Record mfa_row := mkMfa {
  f_household : Uuid;
  f_secret : string;
  f_confirmed : option Z;
  f_last_step : option Z;
  f_created : Z;
  f_updated : Z
}.

Record code_row := mkCode {
  c_member : Uuid;
  c_hash : string;
  c_used : option Z;
  c_created : Z
}.

Record cred_row := mkCred {
  k_household : Uuid;
  k_member : Uuid;
  k_cred : string;
  k_public : string;
  k_count : Z;
  k_transports : list string;
  k_aaguid : option Uuid;
  k_nickname : string;
  k_handle : string;
  k_created : Z;
  k_used : option Z
}.

Record DB := mkDB {
  households : gmap Uuid household_row;
  members : gmap Uuid member_row;
  mfa : gmap Uuid mfa_row;
  codes : gmap Uuid code_row;
  creds : gmap Uuid cred_row
}.

Definition set_members (m : gmap Uuid member_row) (d : DB) : DB :=
  mkDB (households d) m (mfa d) (codes d) (creds d).
Definition set_mfa (m : gmap Uuid mfa_row) (d : DB) : DB :=
  mkDB (households d) (members d) m (codes d) (creds d).
Definition set_codes (m : gmap Uuid code_row) (d : DB) : DB :=
  mkDB (households d) (members d) (mfa d) m (creds d).
Definition set_creds (m : gmap Uuid cred_row) (d : DB) : DB :=
  mkDB (households d) (members d) (mfa d) (codes d) m.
· · · · ·
Each line from the one that contains "members : gmap Uuid member_row;" through the end of the records must be repeated exactly. No other line belongs in the answer.

  members : gmap Uuid member_row;
  mfa : gmap Uuid mfa_row;
  codes : gmap Uuid code_row;
  creds : gmap Uuid cred_row
}.

Definition set_members (m : gmap Uuid member_row) (d : DB) : DB :=
  mkDB (households d) m (mfa d) (codes d) (creds d).
Definition set_mfa (m : gmap Uuid mfa_row) (d : DB) : DB :=
  mkDB (households d) (members d) m (codes d) (creds d).
Definition set_codes (m : gmap Uuid code_row) (d : DB) : DB :=
  mkDB (households d) (members d) (mfa d) m (creds d).
Definition set_creds (m : gmap Uuid cred_row) (d : DB) : DB :=
  mkDB (households d) (members d) (mfa d) (codes d) m.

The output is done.